- Problem statement:
Go through the entries below and print, exactly, the lines starting at the one with "offset + 8 + div_ceil len 8 * 8 <= file_length" and ending at the one with "else if byte", keeping both ends and no others.

Stored items
Lemma host_run_asks inputs : ∀ p last us bs outs st' exit,
  phase_ok s p →
  host_run vm_name s work timing (at_phase p last us bs) inputs = (outs, st', exit) →
  (∃ waiting, answered_updates outs ++ waiting = waiting_updates p us ++ flat_map update_asks inputs ∧
     (exit = None → waiting = updates_waiting st')) ∧
  (∃ waiting, answered_reboots outs ++ waiting = waiting_reboots p bs ++ flat_map reboot_asks inputs ∧
     (exit = None → waiting = reboots_waiting st')).
Proof.
  induction inputs as [|i inputs IH]; intros p last us bs outs st' exit Hp H; cbn [host_run] in H.
  { simplify_eq. cbn [flat_map]. rewrite !app_nil_r, updates_waiting_at, reboots_waiting_at.
    split; eexists; by split. }
  destruct (host_step vm_name s work timing (at_phase p last us bs) i) as [[outs1 st1] r] eqn:E.
  pose proof (host_step_quiet _ _ _ _ _ _ _ _ _ E) as Hq.
  assert (Hend : asked_ids outs1 = [] ∧ answered_updates outs1 = [] ∧ answered_reboots outs1 = [] →
    outs = outs1 → exit ≠ None →
    (∃ waiting, answered_updates outs ++ waiting = waiting_updates p us ++ flat_map update_asks (i :: inputs) ∧
       (exit = None → waiting = updates_waiting st')) ∧
    (∃ waiting, answered_reboots outs ++ waiting = waiting_reboots p bs ++ flat_map reboot_asks (i :: inputs) ∧
       (exit = None → waiting = reboots_waiting st'))).
  { intros (_ & Hu & Hb) -> Hx. rewrite Hu, Hb. split; by eexists. }
  destruct r as [[x|]|e|]; [by destruct Hq; simplify_eq; apply Hend| |by destruct Hq; simplify_eq; apply Hend..].
  destruct (host_step_moves _ _ _ _ _ _ _ _ _ _ _ Hp E) as (p' & last' & us' & bs' & -> & Hm).
  destruct (host_run vm_name s work timing (at_phase p' last' us' bs') inputs) as [[more st2] x] eqn:Er.
  simplify_eq. destruct (IH _ _ _ _ _ _ _ (moves_ok _ _ _ _ _ _ _ _ _ Hm) Er) as ((w1 & H1 & X1) & (w2 & H2 & X2)).
  rewrite answered_updates_app, answered_reboots_app. cbn [flat_map].
  split; [exists w1|exists w2]; (split; [|done]); rewrite <- app_assoc.
  - by rewrite H1, !app_assoc, (moves_updates _ _ _ _ _ _ _ _ _ Hm).
  - by rewrite H2, !app_assoc, (moves_reboots _ _ _ _ _ _ _ _ _ Hm).
Qed.

(** Whoever asks for an update or a reboot is answered once, in the order
    they asked, or is still waiting: what was answered and who waits are, at
    every moment of an open session, exactly who asked; and a session that ended
    has answered a first part of them. *)
Theorem asks_are_answered_in_order now wr outs0 st inputs outs st' exit :
  serve_start s work now wr = (outs0, st, Ok tt) →
  host_run vm_name s work timing st inputs = (outs, st', exit) →
  (∃ waiting, answered_updates outs ++ waiting = flat_map update_asks inputs ∧
     (exit = None → waiting = updates_waiting st')) ∧
  (∃ waiting, answered_reboots outs ++ waiting = flat_map reboot_asks inputs ∧
     (exit = None → waiting = reboots_waiting st')).
Proof.
  intros (-> & _)%serve_start_phase Hrun. by apply host_run_asks in Hrun.
Qed.
(** ** A refusal the host does not read *)

(** An answer to the GPU recipe. *)
Definition recipe_answer (i : host_input) : bool :=
  match i with
  | TakeTurn t =>
      match heard t with
      | Ok e => match body e with
                | Some (ResponseBody (Some (ApplyGpuRecipeResponseK _))) => true
                | _ => false
                end
      | _ => false
      end
  | _ => false
  end.

(** Neither a liveness probe, nor an update, nor a reboot. *)
Definition mute (outs : list host_output) : Prop :=
  answered_updates outs = [] ∧ answered_reboots outs = [] ∧
  ∀ id, id ∈ asked_ids outs → id ≠ LIVENESS_REQUEST_ID ∧ id ≠ DISPLAY_UPDATE_REQUEST_ID ∧
    id ≠ REBOOT_REQUEST_ID.

Lemma mute_nil outs :
  answered_updates outs = [] → answered_reboots outs = [] → asked_ids outs = [] → mute outs.
Proof. intros Hu Hb Ha. split_and!; [done..|]. rewrite Ha. by intros id ?%elem_of_nil. Qed.

Lemma step_response_while_applying d last us bs id kind t outs st' r :
  host_response vm_name s work (at_phase (Working GpuApplying d) last us bs) id kind t
    = (outs, st', r) →
  (∀ stages, kind ≠ ApplyGpuRecipeResponseK stages) →
  mute outs ∧ r ≠ Err HostUnresponsive ∧
  (r = Ok None → ∃ d' last' us' bs', st' = at_phase (Working GpuApplying d') last' us' bs').
Proof.
  intros Hstep Hkind.
  assert (Hstay : ∀ d', mute outs → st' = at_phase (Working GpuApplying d') last us bs → r = Ok None →
    mute outs ∧ r ≠ Err HostUnresponsive ∧
    (r = Ok None → ∃ d' last' us' bs', st' = at_phase (Working GpuApplying d') last' us' bs')).
  { intros d' Hm -> ->. split_and!; [done..|by eauto]. }
  destruct kind; cbn [host_response] in Hstep; try (by destruct (Hkind stages));
    try (simplify_eq; apply (Hstay d); [by apply mute_nil|done..]).
  - by cbn [at_phase pending_reboot] in Hstep; simplify_eq; apply (Hstay d); [apply mute_nil|..].
  - cbn [at_phase liveness_deadline is_some] in Hstep. rewrite andb_false_r in Hstep.
    simplify_eq; apply (Hstay d); [by apply mute_nil|done..].
  - rewrite decide_False in Hstep by done. simplify_eq; apply (Hstay d); [by apply mute_nil|done..].
  - rewrite decide_False in Hstep by done. simplify_eq; apply (Hstay d); [by apply mute_nil|done..].
  - destruct (decide _) as [E|]; [|simplify_eq; apply (Hstay d); [by apply mute_nil|done..]].
    destruct d; try discriminate E.
    destruct (report_display_mount mount) as [[rep|] []] eqn:Er; cbn [display_outputs] in Hstep;
      try (simplify_eq; apply (Hstay DisplayIdle); [by apply mute_nil|done..]);
      unfold writing in Hstep; destruct (write_result t _); simplify_eq;
      try (split_and!; [by apply mute_nil|done..]);
      apply (Hstay DisplayApplying); try done;
      (split_and!; [done..|]); cbn; intros id' ->%list_elem_of_singleton; by vm_compute.
  - destruct (decide _) as [E|]; [|simplify_eq; apply (Hstay d); [by apply mute_nil|done..]].
    destruct d; try discriminate E. simplify_eq. apply (Hstay DisplayIdle); [by apply mute_nil|done..].
  - destruct (id =? _); simplify_eq; apply (Hstay d); try done; by apply mute_nil.
  - destruct (id =? _); simplify_eq; apply (Hstay d); try done; by apply mute_nil.
Qed.

Lemma step_while_applying d last us bs i outs st' r :
  host_step vm_name s work timing (at_phase (Working GpuApplying d) last us bs) i = (outs, st', r) →
  recipe_answer i = false →
  mute outs ∧ r ≠ Err HostUnresponsive ∧
  (r = Ok None → ∃ d' last' us' bs', st' = at_phase (Working GpuApplying d') last' us' bs').
Proof.
  intros Hstep Hi. destruct i as [u|b|t]; cbn [host_step] in Hstep.
  1-2: rewrite at_phase_updates, at_phase_reboots, at_phase_queues in Hstep; simplify_eq;
    split_and!; [by apply mute_nil|done|by eauto].
  unfold host_turn in Hstep. cbn [recipe_answer] in Hi.
  assert (Hstay : ∀ now, outs = [] ∧ st' = at_phase (Working GpuApplying d) now us bs ∧ r = Ok None →
    mute outs ∧ r ≠ Err HostUnresponsive ∧
    (r = Ok None → ∃ d' last' us' bs', st' = at_phase (Working GpuApplying d') last' us' bs')).
  { intros now' (-> & -> & ->). split_and!; [by apply mute_nil|done|by eauto]. }
  destruct (heard t) as [e|x|]; [| |simplify_eq; split_and!; [by apply mute_nil|done..]].
  2:{ destruct x; try (simplify_eq; split_and!; [by apply mute_nil|done..]).
      unfold host_idle in Hstep. case_if; [simplify_eq; split_and!; [by apply mute_nil|done..]|].
      destruct d; cbn in Hstep; simplify_eq; by apply (Hstay last). }
  rewrite at_phase_received in Hstep.
  destruct (body_of e) as [[kind|kind]|x|] eqn:Eb.
  - unfold writing in Hstep. destruct (write_result t _); simplify_eq;
      (split_and!; [|done|by eauto]); apply mute_nil; try done. cbn. by rewrite answer_asks_nothing.
  - apply (step_response_while_applying d (now t) us bs (request_id e) kind t outs st' r Hstep).
    intros stages ->. unfold body_of in Eb. destruct e as [id [[[]|[]]|]]; try done.
    cbn in Eb, Hi. by injection Eb as ->.
  - simplify_eq. split_and!; [by apply mute_nil| |done].
    intros [= ->]. unfold body_of in Eb. destruct e as [id [[[]|[]]|]]; done.
  - simplify_eq. split_and!; [by apply mute_nil|done..].
Qed.

Lemma host_run_phase inputs : ∀ p last us bs outs st',
  phase_ok s p → host_run vm_name s work timing (at_phase p last us bs) inputs = (outs, st', None) →
  ∃ p' last' us' bs', phase_ok s p' ∧ st' = at_phase p' last' us' bs'.
Proof.
  induction inputs as [|i inputs IH]; intros p last us bs outs st' Hp Hrun; cbn [host_run] in Hrun.
  { simplify_eq. eauto 10. }
  destruct (host_step vm_name s work timing (at_phase p last us bs) i) as [[outs1 st1] r] eqn:E.
  destruct r as [[x|]|e|]; try done.
  destruct (host_step_moves _ _ _ _ _ _ _ _ _ _ _ Hp E) as (p' & last' & us' & bs' & -> & []).
  destruct (host_run _ _ _ _ _ inputs) as [[more st2] x] eqn:Er. simplify_eq. eauto.
Qed.
(* ===== verification/AgentTalk.v ===== *)
(** * Both ends of an agent's session

    The guest's half of serving ([AgentGuest.v]): what it answers, under which
    ids, and what it does only where that was agreed; and the two halves
    together, where a session's work gets done in whatever order its frames are
    delivered. *)

From stdpp Require Import sets strings relations.
From S2P Require Import Prelude.
From S2P Require Import CoreGpu.
From S2P Require Import CoreDisplay.
From S2P Require Import AgentProto.
From S2P Require Import AgentFrame.
From S2P Require Import AgentHost.
From S2P Require Import AgentGuest.
From S2P Require Import AgentServe.
From S2P Require Import AgentServeProps.

(** ** The guest's turns *)

Section guest.
Context {W : Type} (h : Handlers W) (session : GuestSession).

(** A poll found a frame, or expired. *)
Definition guest_turn (st : GuestState W) (poll : option Envelope)
    : GuestState W * result guest_error (option Envelope) :=
  match poll with Some e => guest_hears h session st e | None => guest_idle st end.

(** What the guest says over some polls, and how far it got. *)
Fixpoint guest_turns (st : GuestState W) (polls : list (option Envelope))
    : list Envelope * GuestState W * result guest_error unit :=
  match polls with
  | [] => ([], st, Ok tt)
  | poll :: polls =>
      match guest_turn st poll with
      | (st, Ok reply) =>
          let '(said, st, r) := guest_turns st polls in (option_list reply ++ said, st, r)
      | (st, Err e) => ([], st, Err e)
      | (st, Panic) => ([], st, Panic)
      end
  end.
Lemma read_at_field offset len at_ width v :
  field file at_ width = Some v → 0 <= offset <= at_ + width → at_ + width = offset + len →
  0 <= len → ∃ part, read_at file offset len = Ok part.
Proof.
  intros Hv%field_in_file ???. unfold read_at, get_range. rewrite bool_true3 by lia. by eexists.
Qed.

Lemma check_l1_table_iff l1_size offset size cluster :
  0 < size → 8 <= cluster →
  check_l1_table l1_size offset size cluster file_length = Ok tt ↔
  (∀ position, 0 <= position < size → position / cluster / (cluster / 8) < l1_size) ∧
  l1_size <= MAX_L1_ENTRIES ∧ offset ≠ 0 ∧ offset mod cluster = 0 ∧
  offset + l1_size * 8 <= file_length.
Proof.
  intros Hs Hc. rewrite <- covers_iff by (done || lia || (apply Z.div_str_pos; lia)).
  unfold check_l1_table, u64_saturating_add. case_ifs;
    try (split; [discriminate|]; lia); split; try done; lia.
Qed.

Lemma check_extensions_loop_iff turns offset :
  0 <= offset →
  check_extensions_loop turns file offset file_length = Ok tt ↔
  ∃ lengths, extensions file file_length offset lengths ∧ (length lengths < turns)%nat.
Proof.
  revert offset. induction turns as [|turns IH]; intros offset Ho; cbn [check_extensions_loop].
  { split; [discriminate|]. intros (? & _ & ?). lia. }
  destruct (read_at file offset 8) as [part| |] eqn:Hpart; cbn [rbind].
  2,3: split; [discriminate|]; intros (? & He & _);
    assert (∃ v, field file (offset + 4) 4 = Some v) as [v Hv] by (inversion He; eauto);
    destruct (read_at_field offset 8 _ _ _ Hv); [lia..|congruence].
  apply read_at_some in Hpart.
  destruct (field_some _ _ _ _ offset 4 Hpart) as [kind Hk]; [lia..|].
  destruct (field_some _ _ _ _ (offset + 4) 4 Hpart) as [len Hl]; [lia..|].
  rewrite !(be_u32_part _ _ _ _ _ Hpart) by lia. rewrite Z.add_0_r, Hk, Hl. cbn [expect rbind].
  pose proof (field_bound _ _ _ _ file_bytes Hl) as Hlen.
  destruct (Z.eqb_spec kind 0) as [->|Hnz].
  { split; [|done]. intros _. exists []. cbn. split; [by econstructor|lia]. }
  assert (Hkind : ∀ ls, extensions file file_length offset ls ↔
    ∃ rest, ls = len :: rest ∧ len <= MAX_HEADER_EXTENSION_LENGTH ∧
      offset + 8 + div_ceil len 8 * 8 <= file_length ∧
      extensions file file_length (offset + 8 + div_ceil len 8 * 8) rest).
  { intros ls. split.
    - inversion 1; simplify_eq; eauto 8.
    - intros (rest & -> & ? & ? & ?). by eapply extensions_more. }
  assert (0 <= div_ceil len 8) by (apply Z.div_pos; lia).
  unfold u64_checked_add. rewrite Z.add_assoc.
  destruct (Z.ltb_spec MAX_HEADER_EXTENSION_LENGTH len).
  { split; [discriminate|]. intros (ls & (? & _ & ? & _)%Hkind & _). lia. }
  destruct (Z.leb_spec (offset + 8 + div_ceil len 8 * 8) U64_MAX);
    [destruct (Z.leb_spec (offset + 8 + div_ceil len 8 * 8) file_length)|].
  2,3: split; [discriminate|]; intros (ls & (? & _ & _ & ? & _)%Hkind & _); lia.
  rewrite IH by lia. split.
  - intros (ls & ? & ?). exists (len :: ls). rewrite Hkind. cbn. split; [eauto 8|lia].
  - intros (ls & (rest & -> & _ & _ & ?)%Hkind & ?). cbn in *. exists rest. split; [done|lia].
Qed.

(** The one byte after the fields of every version 3 image. *)
Lemma read_byte_field at_ b :
  (let? byte := read_at file at_ 1 in expect (byte !! 0%nat)) = Ok b ↔ field file at_ 1 = Some b.
Proof.
  unfold read_at, field. destruct (get_range file at_ (at_ + 1)) as [r|] eqn:E; cbn; [|done].
  apply get_range_length in E. destruct r as [|b' [|]]; cbn in E; try lia.
  cbn. unfold from_be. cbn. rewrite Z.add_0_r. split; congruence.
Qed.

Lemma compression_choice (incompatible byte : Z) c :
  0 <= incompatible < 2 ^ 64 →
  Z.land incompatible (not_u64 INCOMPATIBLE_COMPRESSION_TYPE) = 0 →
  (if negb (Z.land incompatible INCOMPATIBLE_COMPRESSION_TYPE =? 0)
   then if byte =? 1 then Ok Zstd else Err (UnsupportedCompression byte)
   else if byte =? 0 then Ok Zlib else Err (Malformed (CompressionUndeclared byte))) = Ok c
  ↔ incompatible = compression_bits c ∧ byte = compression_byte c.
Proof.
  intros Hi Hu. destruct (only_compression_bit _ Hi Hu) as [-> | ->]; cbn;
    case_ifs; destruct c; cbn; split; try done; intros; simplify_eq; try lia; intuition lia.
Qed.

- Task response:
      offset + 8 + div_ceil len 8 * 8 <= file_length ∧
      extensions file file_length (offset + 8 + div_ceil len 8 * 8) rest).
  { intros ls. split.
    - inversion 1; simplify_eq; eauto 8.
    - intros (rest & -> & ? & ? & ?). by eapply extensions_more. }
  assert (0 <= div_ceil len 8) by (apply Z.div_pos; lia).
  unfold u64_checked_add. rewrite Z.add_assoc.
  destruct (Z.ltb_spec MAX_HEADER_EXTENSION_LENGTH len).
  { split; [discriminate|]. intros (ls & (? & _ & ? & _)%Hkind & _). lia. }
  destruct (Z.leb_spec (offset + 8 + div_ceil len 8 * 8) U64_MAX);
    [destruct (Z.leb_spec (offset + 8 + div_ceil len 8 * 8) file_length)|].
  2,3: split; [discriminate|]; intros (ls & (? & _ & _ & ? & _)%Hkind & _); lia.
  rewrite IH by lia. split.
  - intros (ls & ? & ?). exists (len :: ls). rewrite Hkind. cbn. split; [eauto 8|lia].
  - intros (ls & (rest & -> & _ & _ & ?)%Hkind & ?). cbn in *. exists rest. split; [done|lia].
Qed.

(** The one byte after the fields of every version 3 image. *)
Lemma read_byte_field at_ b :
  (let? byte := read_at file at_ 1 in expect (byte !! 0%nat)) = Ok b ↔ field file at_ 1 = Some b.
Proof.
  unfold read_at, field. destruct (get_range file at_ (at_ + 1)) as [r|] eqn:E; cbn; [|done].
  apply get_range_length in E. destruct r as [|b' [|]]; cbn in E; try lia.
  cbn. unfold from_be. cbn. rewrite Z.add_0_r. split; congruence.
Qed.

Lemma compression_choice (incompatible byte : Z) c :
  0 <= incompatible < 2 ^ 64 →
  Z.land incompatible (not_u64 INCOMPATIBLE_COMPRESSION_TYPE) = 0 →
  (if negb (Z.land incompatible INCOMPATIBLE_COMPRESSION_TYPE =? 0)
   then if byte =? 1 then Ok Zstd else Err (UnsupportedCompression byte)
   else if byte =? 0 then Ok Zlib else Err (Malformed (CompressionUndeclared byte))) = Ok c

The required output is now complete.